Downloading shards:   0%|          | 0/4 [00:00<?, ?it/s]

Loading checkpoint shards:   0%|          | 0/4 [00:00<?, ?it/s]

In [7]:
chunk_sizes = [128]#,256, 512, 1024]
questions_num = 2
max_token_list = [128]#,256,512,1024,2048]


In [8]:
results_df = pd.DataFrame(columns=[
    "chunk_size", "questions_num", "qa_count_mismatch", "total_questions", "token_Size",
    "total_chunks", "success_count", "fail_count",
    "elapsed_time"
])

In [9]:
BATCH_SAVE_INTERVAL = 10
checkpoint_path = "checkpoint.csv"

# Loading an existing checkpoint if it exists
if os.path.exists(checkpoint_path):
    completed_runs = pd.read_csv(checkpoint_path)
    completed_set = set(tuple(row) for row in completed_runs.values)
else:
    completed_set = set()
    pd.DataFrame(columns=["chunk_size", "max_tokens", "doc_name", "chunk_index"]).to_csv(checkpoint_path, index=False)
pd.DataFrame(columns=["chunk_size", "max_tokens", "doc_name", "chunk_index"]).to_csv(checkpoint_path, index=False)

## POWER ANALYSIS
##### This function performs a power analysis for generated text against a reference text.

In [10]:
def power_analysis(chunk_size, max_tokens, qa_results,elapsed_time):
    """
    Perform power analysis based on the provided parameters for the current run.
    """
    
    # https://huggingface.co/spaces/evaluate-metric/bertscore
    # https://huggingface.co/tasks/sentence-similarity
    # 1 Metric: ROUGE
    rouge = evaluate.load("rouge")

    originals = []
    generations = []

    for doc in qa_results.values():
        for item in doc:
            chunk = item["chunk"]
            qa = item["qa_pairs"]
            for pair in qa:
                originals.append(chunk)  # reference
                generations.append(pair["answer"])  # model-generated answer

    scores = rouge.compute(predictions=generations, references=originals)
    print(f"ROUGE Scores: {scores}")

    # 2 Metric: BERTScore
    bertscore = evaluate.load("bertscore")
    bert_scores = bertscore.compute(predictions=generations, references=originals, model_type="bert-base-uncased", lang="en")
    P = bert_scores["precision"]
    R = bert_scores["recall"]
    F1 = bert_scores["f1"] 

    print(f"BERTScore: {bert_scores}")

    # 3 Metric: STS (Semantic Textual Similarity)
    sts_model = SentenceTransformer('sentence-transformers/all-MiniLM-L6-v2')
    original_embeddings = sts_model.encode(originals, convert_to_tensor=True) 
    generated_embeddings = sts_model.encode(generations, convert_to_tensor=True)
    sts_scores = util.pytorch_cos_sim(original_embeddings, generated_embeddings).diagonal().cpu().tolist()

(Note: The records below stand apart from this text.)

Lemma issue_cases account token wallet m seat ttl now d :
fst (issuePrivateProjectionToken sha256Hex base58 deriveSeatShardV3 account token wallet m seat ttl now d) = d
\/ (private_sessions d !! sha256Hex token = None
    /\ seatOwner base58 deriveSeatShardV3 account m seat = Ok (Some wallet)
    /\ fst (issuePrivateProjectionToken sha256Hex base58 deriveSeatShardV3 account token wallet m seat ttl now d)
       = on_private_sessions (insert (sha256Hex token)
           (mkPrivateSessionRow wallet m seat now (now + ttl) None)) d).
Proof.
unfold issuePrivateProjectionToken, issue. run_eff.
destruct (seatOwner base58 deriveSeatShardV3 account m seat) as [owner|e]; [|by left].
case_bool_decide as Ho; [|by left]. subst owner. case_bool_decide as Hn; [by left|].
right. split; [by apply eq_None_not_Some|done].
Qed.

Lemma issued_by_revoked h row op now :
issued_by h row op -> issued_by h (mkPrivateSessionRow (ps_wallet row) (ps_market row) (ps_seat_index row)
  (ps_created_at row) (ps_expires_at row) (Some now)) op.
Proof. by destruct op. Qed.

(** Provenance of every row after a run that starts with no sessions. *)
Lemma provenance_run ops d :
private_sessions d = ∅ ->
forall h row, private_sessions (session_run d ops) !! h = Some row -> Exists (issued_by h row) ops.
Proof.
intros H0. induction ops as [|op ops IH] using rev_ind; intros h row.
{ unfold session_run. cbn. by rewrite H0, lookup_empty. }
unfold session_run. rewrite foldl_app. fold (session_run d ops). cbn [foldl session_step]. rewrite Exists_app.
destruct op as [account token wallet m seat ttl now|token now]; cbn [session_step].
- destruct (issue_cases account token wallet m seat ttl now (session_run d ops)) as [->|(Hn & Ho & ->)];
    [by left; apply IH|]. cbn.
  destruct (decide (sha256Hex token = h)) as [<-|]; [rewrite lookup_insert_eq|rewrite lookup_insert_ne by done; by left; apply IH].
  intros [= <-]. right. left. cbn. by rewrite Ho.
- cbn. destruct (decide (sha256Hex token = h)) as [<-|];
    [rewrite lookup_alter_eq|rewrite lookup_alter_ne by done; by left; apply IH].
  intros (row0 & Hrow0 & ->)%fmap_Some. left. specialize (IH _ _ Hrow0).
  case_bool_decide; [|done]. eapply Exists_impl; [|exact IH]. intros op. by apply issued_by_revoked.
Qed.

(** A row that is revoked stays revoked and present. *)
Lemma revoked_run h ops d :
(exists row, private_sessions d !! h = Some row /\ ps_revoked_at row ≠ None) ->
exists row, private_sessions (session_run d ops) !! h = Some row /\ ps_revoked_at row ≠ None.
Proof.
revert d. induction ops as [|op ops IH]; intros d (row & Hrow & Hr); [by exists row|]. cbn. apply IH.
destruct op as [account token wallet m seat ttl now|token now]; cbn [session_step].
- destruct (issue_cases account token wallet m seat ttl now d) as [->|(Hn & _ & ->)]; [by exists row|]. cbn.
  exists row. split; [|done]. rewrite lookup_insert_ne; [done|]. intros <-. congruence.
- cbn. destruct (decide (sha256Hex token = h)) as [<-|]; [|rewrite lookup_alter_ne by done; by exists row].
  rewrite lookup_alter_eq, Hrow. cbn. case_bool_decide; [done|]. by exists row.
Qed.

Lemma revoke_marks token now d row :
private_sessions d !! sha256Hex token = Some row ->
exists row', private_sessions (fst (revoke sha256Hex token now d)) !! sha256Hex token = Some row'
  /\ ps_revoked_at row' ≠ None.
Proof.
intros Hrow. change (private_sessions (fst (revoke sha256Hex token now d)))
  with (alter (fun row => if bool_decide (ps_revoked_at row = None)
    then mkPrivateSessionRow (ps_wallet row) (ps_market row) (ps_seat_index row) (ps_created_at row)
         (ps_expires_at row) (Some now)
    else row) (sha256Hex token) (private_sessions d)).
rewrite lookup_alter_eq, Hrow. cbn [fmap option_fmap option_map]. eexists. split; [done|].
case_bool_decide; done.
Qed.

(** What [verify] answers from the stored row. *)
Definition verdict (row : option PrivateSessionRow) (m : string) (now : Z) : option PrivateSession :=
match row with
| None => None
| Some row =>
    if bool_decide (ps_revoked_at row ≠ None) || (ps_expires_at row <=? now)
       || bool_decide (ps_market row ≠ m)
    then None else Some (mkPrivateSession (ps_wallet row) (ps_market row) (ps_seat_index row))
end.

Lemma verify_eq token m now d :
verify sha256Hex token m now d = (d, Ok (verdict (private_sessions d !! sha256Hex token) m now)).
Proof. reflexivity. Qed.

(** C23. A private-projection token is only as good as its issuance: from an
  empty table, after any sequence of issuances and revocations, a token that
  verifies for a market was issued for that very market, to a wallet that the
  chain named as the owner of the session's seat at that time, and has not
  expired; and a token that was stored when it was revoked never verifies
  again, whatever is issued afterwards. *)
Theorem private_token_safety d ops token m now s d' :
private_sessions d = ∅ -> verify sha256Hex token m now (session_run d ops) = (d', Ok (Some s)) ->
(session_market s = m /\ exists account t seat ttl at_,
   OpIssue account t (session_wallet s) m seat ttl at_ ∈ ops
   /\ sha256Hex t = sha256Hex token /\ seat = session_seat s /\ now < at_ + ttl
   /\ seatOwner base58 deriveSeatShardV3 account m seat = Ok (Some (session_wallet s)))
/\ (forall revokedAt later m' now', verify sha256Hex token m' now'
      (session_run (fst (revoke sha256Hex token revokedAt (session_run d ops))) later)
    = (session_run (fst (revoke sha256Hex token revokedAt (session_run d ops))) later, Ok None)).
Proof.
intros H0. rewrite verify_eq. set (d1 := session_run d ops). unfold verdict.
destruct (private_sessions d1 !! sha256Hex token) as [row|] eqn:Erow; [|done].
case_match eqn:Ec; [done|]. intros [= _ <-]. cbn [session_wallet session_market session_seat].
apply orb_false_iff in Ec as [[Hrev Hexp]%orb_false_iff Hm]. zbool.
apply bool_decide_eq_false, dec_stable in Hm. subst m. split.
- split; [done|]. pose proof (provenance_run ops d H0 _ _ Erow) as Hex. apply Exists_exists in Hex as (op & Hop & Hi).
  destruct op as [account t wallet m seat ttl at_|]; [|done].
  destruct Hi as (Hh & Ho & -> & -> & -> & Hx). exists account, t, seat, ttl, at_.
  rewrite Hx in Hexp. rewrite <- list_elem_of_In in Hop. split_and!; done.
- intros revokedAt later m' now'. set (d2 := fst (revoke sha256Hex token revokedAt d1)).
  rewrite verify_eq. destruct (revoked_run (sha256Hex token) later d2) as (row' & -> & Hr').
  { by eapply revoke_marks. }
  unfold verdict. by rewrite bool_decide_eq_true_2.
Qed.
End Tokens.

(** A V2 account whose seat 0 belongs to the key made of 32 bytes 7. *)
Definition sample_key : list Z := replicate 32 7.
Definition sample_market : list Z :=
  replicate (Z.to_nat TRADER_SEAT_OFFSET) 0 ++ [1] ++ sample_key ++ replicate 223 0.
Definition sample_reader : AccountReader := fun _ => Ok (Some sample_market).
Definition sample_wallet : string := base58Encode sample_key.
Definition sample_issue : session_op :=
  OpIssue sample_reader "tok" sample_wallet "m" 0 60000 1000.

Lemma private_token_safety_witness :
  snd (PrivateSessionRepository.verify (fun t => t) "tok" "m" 2000
    (session_run (fun t => t) (fun _ => "k") (fun m _ => m)
       (fst (PrivateSessionRepository.revoke (fun t => t) "tok" 1500
          (session_run (fun t => t) (fun _ => "k") (fun m _ => m) empty_db [sample_issue]))) [])) = Ok None.
Proof.
  pose proof (private_token_safety (fun t => t) (fun _ => "k") (fun m _ => m) empty_db [sample_issue]
    "tok" "m" 1400 (mkPrivateSession sample_wallet "m" 0)
    (session_run (fun t => t) (fun _ => "k") (fun m _ => m) empty_db [sample_issue]) eq_refl
    ltac:(vm_compute; reflexivity)) as [_ Hr].
  rewrite (Hr 1500 [] "m" 2000). reflexivity.
Defined.

(** A token for a seat of a V2 market is issued only when the 32 bytes of the
    seat's trader field are the caller's own key: for a wallet written as the
    Base58 form of a key, a successful issuance implies that very key is in the
    account, since the encoder maps distinct 32-byte keys to distinct strings. *)
Theorem issue_requires_owner_key sha base58 derive account token key m seat ttl now d d' out bs :
  account m = Ok (Some bs) -> decodeV3Core base58 bs = None -> uint8array bs ->
  uint8array key -> length key = 32%nat ->
  issuePrivateProjectionToken sha base58 derive account token (base58Encode key) m seat ttl now d = (d', Ok out) ->
  0 <= seat < 128
  /\ byte_at bs (TRADER_SEAT_OFFSET + seat * 256) = Some 1
  /\ slice bs (TRADER_SEAT_OFFSET + seat * 256 + 1) (TRADER_SEAT_OFFSET + seat * 256 + 33) = key.
Proof.
  intros Hacc Hcore Hu Hkey Hlen. unfold issuePrivateProjectionToken, seatOwner, MAX_TRADER_SEATS, TRADER_SEAT_SIZE. run_eff.
  rewrite Hacc. destruct ((seat <? 0) || (128 <=? seat)) eqn:Er; [done|]. cbn. rewrite Hcore. zbool.
  set (start := TRADER_SEAT_OFFSET + seat * 256).
  assert (0 <= start) by (unfold start, TRADER_SEAT_OFFSET; lia).
  destruct (Z.ltb_spec (blen bs) (start + 256)); [done|].
  destruct (byte_is bs start 1) eqn:Eb; [|done]. cbn. case_bool_decide as Ho; [|done]. injection Ho as Ho. intros _.
  split; [lia|]. split; [by apply bool_decide_eq_true in Eb|].
  apply base58Encode_inj; [by apply slice_uint8array|done| |done].
  rewrite slice_length by lia. lia.
Qed.

Lemma issue_requires_owner_key_witness :
  slice sample_market (TRADER_SEAT_OFFSET + 0 * 256 + 1) (TRADER_SEAT_OFFSET + 0 * 256 + 33) = sample_key.
Proof.
  refine (proj2 (proj2 (issue_requires_owner_key (fun t => t) (fun _ => "k") (fun m _ => m) sample_reader "tok" sample_key
    "m" 0 60000 1000 empty_db
    (fst (issuePrivateProjectionToken (fun t => t) (fun _ => "k") (fun m _ => m) sample_reader "tok" sample_wallet
       "m" 0 60000 1000 empty_db)) ("tok", 61000) sample_market eq_refl _ _ _ eq_refl _))).
  - vm_compute. reflexivity.
  - apply uint8array_check. vm_compute. reflexivity.
  - apply uint8array_check. reflexivity.
  - vm_compute. reflexivity.
Defined.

    print(f"STS Scores: {sts_scores}")

    # save the scores to a CSV file
    scores_df = pd.DataFrame({
        "chunk_size": [chunk_size],
        "max_tokens": [max_tokens],
        "questions_num": [questions_num],
        "rouge1": [scores["rouge1"]],
        "rouge2": [scores["rouge2"]],
        "rougeL": [scores["rougeL"]],
        "rougeLsum": [scores["rougeLsum"]],
        "bert_score_P": [np.mean(P)],
        "bert_score_R": [np.mean(R)],
        "bert_score_F1": [np.mean(F1)],
        "sts_score": [np.mean(sts_scores)],
        "elapsed_time": [elapsed_time],
    })
    
    print("Scores saved to scores.csv")   
    return scores_df

# Convert logs to Panda


In [11]:
device = torch.device("cuda" if torch.cuda.is_available() else "cpu")
model.to(device)

# delete existing folder if you want to rerun the script from scratch uncomment the following lines

if os.path.exists(f"Generated_Results/LLAMA3_1/{run_id}"):
    shutil.rmtree(f"Generated_Results/LLAMA3_1/{run_id}")

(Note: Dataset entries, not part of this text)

Definition outcomeError (outcome : ConfirmationOutcome) : option string :=
  match outcome with
  | confirmed | finalized => None
  | failed err => Some ("transaction failed on-chain: " +:+ err)
  | blockhash_expired => Some "blockhash not found: transaction expired before confirmation"
  | timeout => Some "confirmation timed out"
  end.

Definition resolvedStatus (outcome : ConfirmationOutcome) : TxAttemptStatus :=
  match outcome with
  | confirmed => tx_confirmed | finalized => tx_finalized | failed _ => tx_failed
  | blockhash_expired => tx_expired | timeout => tx_timeout
  end.

Definition domain_string (d : Domain) : string := match d with L1 => "l1" | ER => "er" end.

Section Jobs.
Context (env : Env) (deps : KeeperDeps).

(** [deps.now()] and [Date.now()]: one read of the clock. *)
Definition read_clock : eff World Z := fun w =>
  (mkWorld (db w) (S (reads w)) (sent w), Ok (clock env (reads w))).

Definition get_blockhash (d : Domain) : eff World (string * Z) := fun w => (w, latestBlockhash env w d).

(** Handing the transaction over is recorded whether or not the transport
    answers with an error: it may have been broadcast. *)
Definition send (d : Domain) (tx : string) : eff World string := fun w =>
  (mkWorld (db w) (reads w) (sent w ++ [(d, tx)]), sendTransaction env w d tx).

Definition confirm (d : Domain) (signature : string) (lastValidBlockHeight : Z) : eff World ConfirmationOutcome :=
  fun w => (w, confirmTransaction env w d signature lastValidBlockHeight).

Definition submitAndConfirm (attemptId keeper marketPda : string) (d : Domain) (tx : string)
    (lastValidBlockHeight now : Z) : eff World string :=
  signature ← send d tx;
  _ ← on_db (TxAttemptRepository.submitted attemptId keeper marketPda d signature now);
  outcome ← confirm d signature lastValidBlockHeight;
  at_ ← read_clock;
  _ ← on_db (TxAttemptRepository.resolved attemptId (resolvedStatus outcome) (outcomeError outcome) at_);
  match outcomeError outcome with
  | Some e => eff_throw e
  | None => mret signature
  end.

Definition runKeeperAction (kind : LeaseKind) (marketPda suffix requestHash : string)
    (work : eff World KeeperOutcome) : eff World KeeperOutcome :=
  now ← read_clock;
  let id := lease_kind_string kind +:+ ":" +:+ marketPda +:+ ":" +:+ suffix in
  runDurableKeeperWithDeadLetter id 10
    (mkRequest (keeperLeaseKey kind (Some marketPda)) (deps_holder deps) id requestHash now
       (deps_leaseTtlMs deps) (deps_idempotencyTtlMs deps) work).

Definition ran_outcome (reason signature : string) : KeeperOutcome := mkOutcome true reason (Some signature).
Definition idle (reason : string) : KeeperOutcome := mkOutcome false reason None.

(** Builders turn the input of a job and a blockhash into a signed transaction. *)
Definition Builder (I : Type) := I -> string -> result string.

(** *** Pyth oracle keeper *)

Record PythUpdate := mkPythUpdate {
  pu_message : list Z; pu_timestamp : Z; pu_payloadHash : string; pu_feedId : string }.

(** [fetchSignedUpdate(previousTimestamp, previousPayloadHash)] *)
Definition PythUpdateSource := World -> Z -> string -> result (option PythUpdate).

Definition pyth_work (build : Builder (list Z * string)) (marketPda : string) (u : PythUpdate)
    : eff World KeeperOutcome :=
  now ← read_clock;
  _ ← on_db (OracleUpdateRepository.record marketPda (pu_feedId u) (pu_timestamp u) (pu_payloadHash u) ou_submitted now);
  blockhash ← get_blockhash L1;
  tx ← eff_lift (build (pu_message u, pu_feedId u) (fst blockhash));
  eff_catch
    (signature ← submitAndConfirm ("pyth:" +:+ marketPda +:+ ":" +:+ pretty (pu_timestamp u)) "pyth" marketPda L1 tx
                   (snd blockhash) now;
     at_ ← read_clock;
     _ ← on_db (OracleUpdateRepository.record marketPda (pu_feedId u) (pu_timestamp u) (pu_payloadHash u) ou_confirmed at_);
     mret (ran_outcome "oracle update confirmed" signature))
    (fun error =>
      at_ ← read_clock;
      _ ← on_db (OracleUpdateRepository.record marketPda (pu_feedId u) (pu_timestamp u) (pu_payloadHash u) ou_rejected at_);
      eff_throw error).

Definition runPythKeeperTick (build : Builder (list Z * string)) (source : PythUpdateSource) (marketPda : string)
    : eff World KeeperOutcome :=
  w ← eff_get;
  update ← eff_lift (source w 0 "");
  match update with
  | None => mret (idle "no newer Pyth update available")
  | Some u =>
      applied ← on_db (OracleUpdateRepository.alreadyApplied marketPda (pu_timestamp u) (pu_payloadHash u));
      if applied : bool then mret (idle "update already applied (durable dedup)")
      else runKeeperAction lk_pyth marketPda (pretty (pu_timestamp u) +:+ ":" +:+ pu_payloadHash u) (pu_payloadHash u)
             (pyth_work build marketPda u)
  end.

(** *** MagicBlock commit keeper *)

Definition MIN_COMMIT_TICK_MS : Z := 30000.

Definition commit_work (build : Builder (Z * bool)) (marketPda : string) (sequence : Z) : eff World KeeperOutcome :=
  now ← read_clock;
  _ ← on_db (CommitRecordRepository.record marketPda sequence ER cm_requested None now);
  blockhash ← get_blockhash ER;
  tx ← eff_lift (build (sequence, false) (fst blockhash));
  signature ← submitAndConfirm ("commit:" +:+ marketPda +:+ ":" +:+ pretty sequence) "commit" marketPda ER tx
                (snd blockhash) now;
  at_ ← read_clock;
  _ ← on_db (CommitRecordRepository.record marketPda sequence L1 cm_confirmed (Some signature) at_);
  mret (ran_outcome ("committed ER sequence " +:+ pretty sequence) signature).

Definition runMagicBlockCommitKeeperTick (build : Builder (Z * bool)) (marketPda : string)
    (currentErSequence lastCommitTickAt : Z) : eff World KeeperOutcome :=
  now ← read_clock;
  if now - lastCommitTickAt <? MIN_COMMIT_TICK_MS
  then mret (idle ("commit interval not yet elapsed (target " +:+ pretty MIN_COMMIT_TICK_MS +:+ "ms)"))
  else
    lastRequested ← on_db (CommitRecordRepository.lastRequestedSequence marketPda);
    if currentErSequence <=? lastRequested
    then mret (idle ("no new ER sequence to commit (current " +:+ pretty currentErSequence +:+ ", last requested "
                     +:+ pretty lastRequested +:+ ")"))
    else
      let sequence := lastRequested + 1 in
      runKeeperAction lk_commit marketPda ("seq-" +:+ pretty sequence) (pretty sequence)
        (commit_work build marketPda sequence).

(** *** Funding keeper *)

Definition funding_work (build : Builder (Z * Z)) (marketPda : string) (accumulator timestamp : Z)
    : eff World KeeperOutcome :=
  now ← read_clock;
  blockhash ← get_blockhash L1;
  tx ← eff_lift (build (accumulator, timestamp) (fst blockhash));
  signature ← submitAndConfirm ("funding:" +:+ marketPda +:+ ":" +:+ pretty timestamp) "funding" marketPda L1 tx
                (snd blockhash) now;
  mret (ran_outcome ("funding settled at accumulator " +:+ pretty accumulator) signature).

# deleting existing checkpoint file if you want to rerun the script from scratch uncomment the following lines
if os.path.exists(checkpoint_path):
    os.remove(checkpoint_path)
    
for chunk_size in chunk_sizes:
    json_file_path = f"../Yaman/Generate_Paragraphs/Results/extracted_chunks_{chunk_size}_overlap.json"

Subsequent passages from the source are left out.